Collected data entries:
BEGIN

(* ===== verification/Session.v ===== *)
(** * Tunnel selection and the session table (xdp/tunnel.go, utility/flowhash.go)

    The two flow hashes, the groups of bonded tunnels, registration and removal,
    delivery of a return packet, the address pool and the framing helpers.  A
    [*TunnelSession] is identified by [sid]; an IPv4 address is its 32-bit
    value; [SendDatagram] is a parameter. *)
From S2P Require Import Prelude Words TcpParse.
Local Open Scope Z_scope.
Local Open Scope masqued_scope.

(** ** Flow hashes *)

Definition offset32 : Z := 2166136261.
Definition prime32 : Z := 16777619.

(** [h ^= uint32(b); h *= prime32]. *)
Definition mix (h b : Z) : Z := u32 (Z.lxor h b * prime32).

(** utility/flowhash.go [FlowHash]. *)
Definition FlowHash (ip : bytes) : Z :=
  if (length ip <? 20)%nat || negb (Z.shiftr ip.[0] 4 =? 4) then foldl mix offset32 (take 20 ip)
  else
    let h := foldl mix offset32 (slice ip 12 20) in
    let proto := ip.[9] in
    let h := mix h proto in
    let ihl := ihl_of ip in
    if ((proto =? 6) || (proto =? 17)) && (20 <=? ihl)%nat && (ihl + 4 <=? length ip)%nat
    then mix (mix (mix (mix h ip.[ihl]) ip.[ihl + 1]) ip.[ihl + 2]) ip.[ihl + 3]
    else h.

(** [bytes.Compare]. *)
Fixpoint bytes_compare (a b : bytes) : comparison :=
  match a, b with
  | [], [] => Eq
  | [], _ => Lt
  | _, [] => Gt
  | x :: a, y :: b => match x ?= y with Eq => bytes_compare a b | c => c end
  end.

(** The canonical byte sequence of [flowHashSym]. *)
Definition flow_bytes (loIP : bytes) (loPort : Z) (hiIP : bytes) (hiPort proto : Z) : bytes :=
  loIP ++ [u8 (Z.shiftr loPort 8); u8 loPort] ++ hiIP ++ [u8 (Z.shiftr hiPort 8); u8 hiPort] ++ [proto].

Definition flow_ports (pkt : bytes) : Z * Z :=
  let ihl := ihl_of pkt in
  if ((pkt.[9] =? 6) || (pkt.[9] =? 17)) && (ihl + 4 <=? length pkt)%nat
  then (be16 pkt ihl, be16 pkt (ihl + 2)) else (0, 0).

(** xdp/tunnel.go [flowHashSym]. *)
Definition flowHashSym (pkt : bytes) : Z :=
  let srcIP := slice pkt 12 16 in
  let dstIP := slice pkt 16 20 in
  let '(srcPort, dstPort) := flow_ports pkt in
  let swap := match bytes_compare srcIP dstIP with Gt => true | Eq => dstPort <? srcPort | Lt => false end in
  foldl mix offset32
    (if swap then flow_bytes dstIP dstPort srcIP srcPort pkt.[9] else flow_bytes srcIP srcPort dstIP dstPort pkt.[9]).

(** ** Sessions *)

Record TunnelSession := { sid : Z; InnerIP : Z; TunnelIndex : nat }.
Global Instance TunnelSession_eq_dec : EqDecision TunnelSession.
Proof. solve_decision. Defined.

Record sessionGroup := { sessions : list (option TunnelSession); gcount : nat }.

(** The first live tunnel. *)
Definition first_live (l : list (option TunnelSession)) : option TunnelSession := head (omap id l).

Definition pick (g : sessionGroup) (pkt : bytes) : option TunnelSession :=
  if (gcount g <=? 0)%nat || (length (sessions g) =? 0)%nat then None
  else
    let idx := Z.to_nat (flowHashSym pkt mod Z.of_nat (gcount g)) in
    match sessions g !! idx with
    | Some (Some s) => Some s
    | _ => first_live (sessions g)
    end.

Abbreviation SessionTable := (gmap Z sessionGroup).
Definition NewSessionTable : SessionTable := ∅.

(** [for idx >= len(g.sessions) { append nil }]. *)
Definition pad (n : nat) (l : list (option TunnelSession)) : list (option TunnelSession) :=
  l ++ replicate (n - length l) None.

Definition Register (s : TunnelSession) (count : Z) (t : SessionTable) : SessionTable :=
  let count := if count <? 1 then 1%nat else Z.to_nat count in
  let g := match t !! InnerIP s with
           | Some g => g
           | None => {| sessions := replicate count None; gcount := count |}
           end in
  let c := Nat.max (gcount g) count in
  <[InnerIP s := {| sessions := <[TunnelIndex s := Some s]> (pad (S (TunnelIndex s)) (sessions g)); gcount := c |}]> t.

Definition RemoveSession (s : TunnelSession) (t : SessionTable) : SessionTable :=
  match t !! InnerIP s with
  | None => t
  | Some g =>
      let l := match sessions g !! TunnelIndex s with
               | Some (Some x) => if decide (x = s) then <[TunnelIndex s := None]> (sessions g) else sessions g
               | _ => sessions g
               end in
      match first_live l with
      | Some _ => <[InnerIP s := {| sessions := l; gcount := gcount g |}]> t
      | None => delete (InnerIP s) t
      end
  end.

(** [Deliver]: [send] is [SendDatagram] of the session's connection; the
    session a datagram was handed to is part of the result. *)
Definition Deliver (send : TunnelSession -> bytes -> bool) (pkt : bytes) (dstIP : Z) (t : SessionTable)
  : bool * option TunnelSession * SessionTable :=
  if (length pkt <? 20)%nat then (false, None, t)
  else match t !! dstIP with
  | None => (false, None, t)
  | Some g => match pick g pkt with
              | None => (false, None, t)
              | Some s => if send s pkt then (true, Some s, t) else (false, Some s, RemoveSession s t)
              end
  end.

(** ** Address pool *)

Record IPPool := { pnext : Z; pbase : Z; psize : Z }.

(** [NewIPPool] of the subnet [ip/ones]. *)
Definition NewIPPool (ip : Z) (ones : nat) : IPPool :=
  {| pbase := ip; pnext := u32 (ip + 1); psize := u32 (2 ^ Z.of_nat (32 - ones)) |}.

Definition Allocate (p : IPPool) : option Z * IPPool :=
  if u32 (u32 (pbase p + psize p) - 1) <=? pnext p then (None, p)
  else (Some (pnext p), {| pnext := u32 (pnext p + 1); pbase := pbase p; psize := psize p |}).

(** ** Framing *)

Definition WriteFramed (w pkt : bytes) : bytes :=
  w ++ [u8 (Z.of_nat (length pkt) / 256); u8 (Z.of_nat (length pkt))] ++ pkt.

(** [ReadFramed] on the bytes a reader still holds; [None] is an error of
    [io.ReadFull]. *)
Definition ReadFramed (r : bytes) : option (bytes * bytes) :=
  match r with
  | h0 :: h1 :: r =>
      let n := Z.to_nat (Z.lor (Z.shiftl h0 8) h1) in
      if (length r <? n)%nat then None else Some (take n r, drop n r)
  | _ => None
  end.

(** ** Lemmas *)

Lemma mix_range h b : 0 <= mix h b < 4294967296.
Proof. apply u32_range. Qed.

Lemma bytes_compare_sym a b : bytes_compare b a = CompOpp (bytes_compare a b).
Proof.
  revert b. induction a as [|x a IH]; intros [|y b]; cbn; try done.
  rewrite Z.compare_antisym. destruct (x ?= y); cbn; auto.
Qed.

Lemma bytes_compare_eq a b : bytes_compare a b = Eq -> a = b.
Proof.
  revert b. induction a as [|x a IH]; intros [|y b]; cbn; try done.
  destruct (Z.compare_spec x y) as [->| |]; try done. intros H. f_equal. auto.
Qed.

Lemma first_live_Some l s : first_live l = Some s -> Some s ∈ l.
Proof.
  unfold first_live. intros H. destruct (omap id l) as [|x r] eqn:E; [done|]. injection H as ->.
  assert (Hs : s ∈ omap id l) by (rewrite E; by left). apply list_elem_of_omap in Hs as ([y|] & Hy & Hid); [|done].
  by injection Hid as ->.
Qed.

Lemma first_live_None l : first_live l = None <-> forall s, Some s ∉ l.
Proof.
  unfold first_live. split.
  - intros H s Hs. destruct (omap id l) as [|x r] eqn:E; [|done].
    assert (Hin : s ∈ omap id l) by (apply list_elem_of_omap; by exists (Some s)). rewrite E in Hin. by apply not_elem_of_nil in Hin.
  - intros H. destruct (omap id l) as [|x r] eqn:E; [done|].
    assert (Hin : x ∈ omap id l) by (rewrite E; by left). apply list_elem_of_omap in Hin as ([y|] & Hy & Hid); [|done].
    by apply H in Hy.
Qed.

(** The session in a slot of the table. *)
Definition live (t : SessionTable) (ip : Z) (i : nat) : option TunnelSession :=
  g ← t !! ip; mjoin (sessions g !! i).

(** What every group of a reachable table satisfies. *)
Record group_ok (ip : Z) (g : sessionGroup) : Prop := {
  go_count : (1 <= gcount g)%nat;
  go_slots : forall i s, sessions g !! i = Some (Some s) -> InnerIP s = ip /\ TunnelIndex s = i;
  go_live : exists s, Some s ∈ sessions g
}.
Definition table_ok (t : SessionTable) : Prop := forall ip g, t !! ip = Some g -> group_ok ip g.

Lemma pad_lookup n l i : pad n l !! i = match l !! i with
  | Some x => Some x | None => if decide (length l <= i < n)%nat then Some None else None end.
Proof.
  unfold pad. destruct (l !! i) as [x|] eqn:E.
  - by apply lookup_app_l_Some.
  - apply lookup_ge_None in E. rewrite lookup_app_r by done. case_decide.
    + apply lookup_replicate_2. lia.
    + apply lookup_replicate_None. lia.
Qed.

Lemma pad_length n l : (n <= length (pad n l))%nat.
Proof. unfold pad. rewrite length_app, length_replicate. lia. Qed.

Lemma mjoin_pad n l i : mjoin (pad n l !! i) = mjoin (l !! i).
Proof. rewrite pad_lookup. destruct (l !! i) as [x|]; [done|]. by case_decide. Qed.

Lemma live_Register s c t ip i :
  live (Register s c t) ip i = if decide (ip = InnerIP s /\ i = TunnelIndex s) then Some s else live t ip i.
Proof.
  unfold live, Register. set (cnt := if c <? 1 then _ else _).
  destruct (decide (ip = InnerIP s)) as [->|Hne].
  - rewrite lookup_insert_eq. cbn [option_bind sessions].
    destruct (decide (i = TunnelIndex s)) as [->|Hi].
    + rewrite decide_True by done. cbn. rewrite list_lookup_insert_eq; [done|].
      match goal with |- context [pad ?n ?l] => pose proof (pad_length n l) end. lia.
    + rewrite decide_False by tauto. cbn. rewrite list_lookup_insert_ne, mjoin_pad by done.
      destruct (t !! InnerIP s) as [g|]; [done|]. cbn. destruct (replicate cnt None !! i) eqn:E; [|done].
      apply lookup_replicate in E as [-> _]. done.
  - rewrite lookup_insert_ne by done. by rewrite decide_False by tauto.
Qed.

Lemma live_RemoveSession s t ip i :
  live (RemoveSession s t) ip i =
    if decide (ip = InnerIP s /\ i = TunnelIndex s /\ live t ip i = Some s) then None else live t ip i.
Proof.
  unfold RemoveSession. destruct (t !! InnerIP s) as [g|] eqn:E.
  2:{ rewrite decide_False; [done|]. intros (-> & -> & H). unfold live in H. by rewrite E in H. }
  set (l := match sessions g !! TunnelIndex s with Some _ => _ | None => _ end).
  assert (Hl : forall j, mjoin (l !! j) =
    if decide (j = TunnelIndex s /\ mjoin (sessions g !! j) = Some s) then None else mjoin (sessions g !! j)).
  { intros j. unfold l. destruct (sessions g !! TunnelIndex s) as [[x|]|] eqn:Ex.
    - destruct (decide (x = s)) as [->|Hx].
      + destruct (decide (j = TunnelIndex s)) as [->|Hj].
        * rewrite list_lookup_insert_eq by (by eapply lookup_lt_Some). rewrite decide_True by (by rewrite Ex). done.
        * rewrite list_lookup_insert_ne by done. by rewrite decide_False by tauto.
      + rewrite decide_False; [done|]. intros [-> H]. rewrite Ex in H. cbn in H. congruence.
    - rewrite decide_False; [done|]. intros [-> H]. by rewrite Ex in H.
    - rewrite decide_False; [done|]. intros [-> H]. by rewrite Ex in H. }
  destruct (decide (ip = InnerIP s)) as [->|Hne].
  - assert (Hlive : live t (InnerIP s) i = mjoin (sessions g !! i)) by (unfold live; by rewrite E).
    rewrite Hlive. destruct (first_live l) as [x|] eqn:Ef.
    + unfold live. rewrite lookup_insert_eq. cbn. rewrite Hl.
      destruct (decide (i = TunnelIndex s /\ mjoin (sessions g !! i) = Some s)) as [[H1 H2]|H].
      * by rewrite decide_True.
      * rewrite decide_False by tauto. done.
    + unfold live. rewrite lookup_delete_eq. cbn.
      assert (Hn : mjoin (l !! i) = None).
      { destruct (l !! i) as [[y|]|] eqn:Ey; [|done|done]. apply list_elem_of_lookup_2 in Ey.
        by apply (proj1 (first_live_None l) Ef) in Ey. }
      rewrite Hl in Hn.
      destruct (decide (i = TunnelIndex s /\ mjoin (sessions g !! i) = Some s)) as [[H1 H2]|H].
      * by rewrite decide_True.
      * rewrite decide_False by tauto. done.
  - rewrite decide_False by tauto. unfold live. destruct (first_live l); [by rewrite lookup_insert_ne|by rewrite lookup_delete_ne].
Qed.

Lemma table_ok_Register s c t : table_ok t -> table_ok (Register s c t).
Proof.
  intros Ht ip g Hg. unfold Register in Hg. set (cnt := if c <? 1 then _ else _) in Hg.
  assert (Hc : (1 <= cnt)%nat) by (unfold cnt; destruct (c <? 1) eqn:E; bool_hyps; lia).
  apply lookup_insert_Some in Hg as [[<- <-]|[_ Hg]]; [|by apply Ht].
  set (g0 := match t !! InnerIP s with Some g => g | None => _ end).
  assert (Hg0 : forall i x, sessions g0 !! i = Some (Some x) -> InnerIP x = InnerIP s /\ TunnelIndex x = i).
  { intros i x Hx. unfold g0 in Hx. destruct (t !! InnerIP s) as [g|] eqn:E; [by apply (go_slots _ _ (Ht _ _ E))|].
    cbn in Hx. by apply lookup_replicate in Hx as [? _]. }
  split; cbn.
  - lia.
  - intros i x Hx. destruct (decide (i = TunnelIndex s)) as [->|Hne].
    + rewrite list_lookup_insert_eq in Hx; [by injection Hx as <-|].
      match goal with |- context [pad ?n ?l] => pose proof (pad_length n l) end. lia.
    + rewrite list_lookup_insert_ne in Hx by done. rewrite pad_lookup in Hx.
      destruct (sessions g0 !! i) as [y|] eqn:Ey; [injection Hx as ->; by apply Hg0|]. by case_decide.
  - exists s. eapply list_elem_of_lookup_2, list_lookup_insert_eq.
    match goal with |- context [pad ?n ?l] => pose proof (pad_length n l) end. lia.
Qed.

Lemma table_ok_Remove s t : table_ok t -> table_ok (RemoveSession s t).
Proof.
  intros Ht ip g Hg. unfold RemoveSession in Hg. destruct (t !! InnerIP s) as [g0|] eqn:E; [|by apply Ht].
  set (l := match sessions g0 !! TunnelIndex s with Some _ => _ | None => _ end) in Hg.
  destruct (first_live l) as [x|] eqn:Ef.
  2:{ apply lookup_delete_Some in Hg as [_ Hg]. by apply Ht. }
  apply lookup_insert_Some in Hg as [[<- <-]|[_ Hg]]; [|by apply Ht].
  pose proof (Ht _ _ E) as Hg0. split; cbn.
  - apply Hg0.
  - intros i y Hy. apply (go_slots _ _ Hg0). unfold l in Hy.
    destruct (sessions g0 !! TunnelIndex s) as [[z|]|] eqn:Ez; [|done|done]. destruct (decide (z = s)); [|done].
    destruct (decide (i = TunnelIndex s)) as [->|Hne].
    + rewrite list_lookup_insert_eq in Hy; [done|by eapply lookup_lt_Some].
    + by rewrite list_lookup_insert_ne in Hy.
  - exists x. by apply first_live_Some.
Qed.

Lemma table_ok_Deliver send pkt dst t : table_ok t -> table_ok (Deliver send pkt dst t).2.
Proof.
  intros Ht. unfold Deliver. destruct (length pkt <? 20)%nat; [done|]. destruct (t !! dst) as [g|]; [|done].
  destruct (pick g pkt) as [s|]; [|done]. destruct (send s pkt); [done|]. by apply table_ok_Remove.
Qed.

END

● **Work instructions**:
Please give again the lines above between the line holding "Fixpoint bytes_compare (a" and the line holding "let '(srcPort, dstPort)", inclusive, exactly as they are and with nothing added.

● **Reply**:
Fixpoint bytes_compare (a b : bytes) : comparison :=
  match a, b with
  | [], [] => Eq
  | [], _ => Lt
  | _, [] => Gt
  | x :: a, y :: b => match x ?= y with Eq => bytes_compare a b | c => c end
  end.

(** The canonical byte sequence of [flowHashSym]. *)
Definition flow_bytes (loIP : bytes) (loPort : Z) (hiIP : bytes) (hiPort proto : Z) : bytes :=
  loIP ++ [u8 (Z.shiftr loPort 8); u8 loPort] ++ hiIP ++ [u8 (Z.shiftr hiPort 8); u8 hiPort] ++ [proto].

Definition flow_ports (pkt : bytes) : Z * Z :=
  let ihl := ihl_of pkt in
  if ((pkt.[9] =? 6) || (pkt.[9] =? 17)) && (ihl + 4 <=? length pkt)%nat
  then (be16 pkt ihl, be16 pkt (ihl + 2)) else (0, 0).

(** xdp/tunnel.go [flowHashSym]. *)
Definition flowHashSym (pkt : bytes) : Z :=
  let srcIP := slice pkt 12 16 in
  let dstIP := slice pkt 16 20 in
  let '(srcPort, dstPort) := flow_ports pkt in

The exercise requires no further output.